Por Aridani Alonso
La política es, ante todo, una forma de compañía. Quien gobierna necesita alianzas, escucha, crítica, aplausos y también oposición. Sin esos elementos, no hay democracia, solo ruido vacío. La imagen reciente del presidente Pedro Sánchez, solo ante un atril, en una sala de prensa completamente vacía, lo resume todo: el poder cuando ya no hay nadie que quiera oírlo.
Una rueda de prensa sin preguntas, sin prensa y sin ministros es más que una anécdota técnica. Es una metáfora. No compareció para informar, ni para dialogar: compareció para estar. Para seguir ahí. Como si la puesta en escena bastara para justificar el relato de una “acción de gobierno” que cada vez parece más un monólogo ensimismado que una labor colectiva.
Sánchez ha sido, sin duda, un político hábil. Capaz de resistir en escenarios que auguraban su fin, de pactar con enemigos declarados, de sobrevivir a mociones, pandemias y campañas sucias. Pero toda resistencia prolongada tiene un precio: el aislamiento. En los últimos meses, las decisiones más importantes del Gobierno parecen ya no consultarse con aliados ni discutirse con la sociedad. Se anuncian. Se declaran. Se imponen.

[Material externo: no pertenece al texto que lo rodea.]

Definition mem_at (w : world) (i : Z) : gmap Z Z :=
  match w_srv w !! i with Some (_, s) => memory s | None => ∅ end.
Definition blocks_at (w : world) (i : Z) : gmap Z Z :=
  match w_srv w !! i with Some (_, s) => blocks s | None => ∅ end.

Lemma new_frames_app old t fs : wire_of t = old ++ fs → new_frames old t = fs.
Proof. intros E. unfold new_frames. by rewrite E, drop_app_length. Qed.

Lemma frame_dst f p : frame_of f (enc_addr me) me_port p → addr_ok (dst_addr p) →
  un_le (slice f OFF_DST 2) = subid (dst_addr p).
Proof.
  intros Hf Ha. replace (slice f OFF_DST 2) with (slice (slice f OFF_DST 16) 0 2).
  2: { rewrite slice_slice by done. by rewrite Z.add_0_r. }
  rewrite (fr_dst _ _ _ _ Hf). change (subid (dec_addr (enc_addr (dst_addr p))) = subid (dst_addr p)).
  by rewrite dec_enc_addr.
Qed.

(** What the server with the frame [g] answers to [p]. *)
Definition reply_frame (srv : sockaddr_in6) (g : list Z) (ret : ip6_memaddr) (rd : list Z) : Prop :=
  frame_of g (enc_addr (sin6_addr srv)) (sin6_port srv) (PktRqst ret me_port rd (len rd)).

(** A request reaches its server, is executed there, and the reply, if there
    is one, is put into the client's ring behind what waits in it. *)
Lemma wp_route w i srv f p Q :
  servers_ok w → subid (dst_addr p) = i → servers !! i = Some srv →
  frame_of f (enc_addr me) me_port p → dst_port p = sin6_port srv → addr_ok (dst_addr p) →
  len (data p) = datalen p → datalen p <= MAX_PAYLOAD → Forall byte_ok (data p) →
  valid_request (mem_at w i) (blocks_at w i) (dst_addr p) (data p) (datalen p) →
  let sp := spec (mem_at w i) (blocks_at w i) me (dst_addr p) (data p) (datalen p) in
  (∀ w', servers_ok w' → w_tx w' = w_tx w →
     match sp.2 with
     | Some (ret, rd) => ∃ g, w_rx w' = deliver g (w_rx w) ∧ reply_frame srv g ret rd
     | None => w_rx w' = w_rx w
     end →
     (∀ x, mem_at w' i !! x = sp.1.1 x) → blocks_at w' i = sp.1.2 →
     (∀ j, j ≠ i → mem_at w' j = mem_at w j ∧ blocks_at w' j = blocks_at w j) → Q tt w') →
  wp (route ports f) w Q.
Proof.
  intros Hsrv Hd Hs Hf Hdp Ha Hl Hmax Hb Hv sp HQ.
  destruct (Hservers _ _ Hs) as (Hsub & Hsa & Hsport).
  unfold route. rewrite wp_bind, wp_gets, (frame_dst f _ Hf Ha), Hd.
  destruct (Hsrv _ _ Hs) as (rx & s & Ew & Hrxs & Hsi). rewrite Ew.
  assert (mem_at w i = memory s ∧ blocks_at w i = blocks s) as [Em Eb].
  { unfold mem_at, blocks_at. by rewrite Ew. }
  unfold sp in *. rewrite Em, Eb in *. rewrite (fr_dport _ _ _ _ Hf), Hdp.
  rewrite un_le_le by done. rewrite bool_decide_true by (unfold ports; by rewrite Hs).
  rewrite wp_bind, wp_run_on.
  pose proof (wp_raw_rcv_step _ _ rx s f _ Hrxs Hsi Hf Ha Hl Hmax Hb Hv) as Hstep.
  eapply wp_mono; [exact Hstep|]. clear Hstep. intros [] [rx' s'] [Hrx' [Hinv Hmem Hbl Hrep]].
  cbn [fst snd] in *. rewrite wp_bind, wp_modify, wp_bind, wp_gets, wp_modify. cbn [w_rx put_wsrv].
  assert (∀ (X : Type) (h : server → X) (z : X) j, j ≠ i →
    match (<[i:=(rx', s')]> (w_srv w)) !! j with Some (_, y) => h y | None => z end =
    match w_srv w !! j with Some (_, y) => h y | None => z end) as Hother.
  { intros X h z j Hj. by rewrite lookup_insert_ne. }
  apply HQ; simpl.
  - intros j a Hj. simpl. destruct (decide (j = i)) as [->|Hne].
    + rewrite lookup_insert_eq. exists rx', s'. assert (a = srv) as -> by congruence. done.
    + rewrite lookup_insert_ne by done. by apply Hsrv.
  - done.
  - change (sin6_port (target_ip (put_target (MkSock me me_port) s))) with me_port in Hrep.
    change (sent (put_target (MkSock me me_port) s)) with (sent s) in Hrep.
    destruct (spec _ _ _ _ _ _).2 as [[ret rd]|].
    + destruct Hrep as (g & Hsent & Hg). exists g. rewrite (new_frames_app _ _ [g]) by exact Hsent. done.
    + by rewrite (new_frames_app _ _ []) by (rewrite app_nil_r; exact Hrep).
  - intros x. unfold mem_at. simpl. rewrite lookup_insert_eq. apply Hmem.
  - unfold blocks_at. simpl. rewrite lookup_insert_eq. apply Hbl.
  - intros j Hj. unfold mem_at, blocks_at. simpl. by rewrite !Hother.
Qed.
(* ===== verification/BulkClient.v ===== *)
(** * The batched functions of the client library

    [batch_write] numbers its packets so that every server acknowledges its
    last one, and waits for as many acknowledgements as there are servers;
    [batch_read] gives every packet the place where its answer goes. From the
    contract [BulkHosts]: what the bulk functions do to the servers' memories
    and to the caller's buffer. *)

From S2P Require Import Prelude Types Bytes Wire RawSend RawRecv Server ServerSpec Client Remote Bulk.

(** ** Counting the packets of a server *)

Definition occ (s : Z) (l : list ip6_memaddr) : Z := len (filter (λ a, subid a = s) l).
(** How many servers are in the list. *)
Fixpoint servers_in (l : list ip6_memaddr) : Z :=
  match l with
  | [] => 0
  | a :: l => servers_in l + if occ (subid a) l =? 0 then 1 else 0
  end.
(** [sub_ids] after the addresses were counted. *)
Fixpoint counted (ids : list Z) (l : list ip6_memaddr) : list Z :=
  match l with
  | [] => ids
  | a :: l => counted (upd ids (subid a) (default 0 (idx ids (subid a)) + 1)) l
  end.
Definition in_ids (ids : list Z) (a : ip6_memaddr) : Prop := 0 <= subid a < len ids.
Definition nonzero (l : list Z) : Z := len (filter (λ x, x ≠ 0) l).

Lemma occ_cons s a l : occ s (a :: l) = (if decide (subid a = s) then 1 else 0) + occ s l.
Proof. unfold occ. rewrite filter_cons. case_decide; rewrite ?len_cons; lia. Qed.
Lemma occ_range s l : 0 <= occ s l <= len l.
Proof. unfold occ, len. pose proof (length_filter (λ a, subid a = s) l). lia. Qed.
Lemma len_counted_ids l : ∀ ids, len (counted ids l) = len ids.
Proof. induction l as [|a l IH]; intros ids; simpl; [done|]. by rewrite IH, len_upd. Qed.
Lemma in_ids_upd ids i x l : Forall (in_ids ids) l → Forall (in_ids (upd ids i x)) l.
Proof. intros Hl. apply (Forall_impl _ _ _ Hl). intros a. unfold in_ids. by rewrite len_upd. Qed.
Lemma idx_counted l : ∀ ids s, Forall (in_ids ids) l →
  idx (counted ids l) s = (λ x, x + occ s l) <$> idx ids s.
Proof.
  induction l as [|a l IH]; intros ids s Hl; simpl.
  { unfold occ. simpl. destruct (idx ids s); simpl; f_equal. unfold len. simpl. lia. }
  apply Forall_cons in Hl as [Ha Hl]. rewrite IH by by apply in_ids_upd.
  destruct (idx_is_Some _ _ Ha) as [x Ex]. rewrite Ex. simpl. rewrite occ_cons, idx_upd by done.
  case_decide as E; [|destruct (idx ids s); simpl; f_equal; lia]. subst s. rewrite Ex. simpl. f_equal. lia.
Qed.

La soledad no es solo física —aunque la sala vacía lo subraye con crudeza—. Es política. Es institucional. Es narrativa. Un presidente que habla solo no está ejerciendo el poder: está buscándole sentido.
Las instituciones no se sostienen sobre la voluntad de un hombre, sino sobre el contrato con la ciudadanía. Y ese contrato, cuando no se escucha ni se responde, se desgasta. La imagen no es del fin de Pedro Sánchez, pero sí quizá del final de una etapa: la de un liderazgo que ya no interpela, que ya no convoca, que solo resiste por inercia.
La historia no siempre acaba con un estallido. A veces, termina en el más elocuente de los silencios.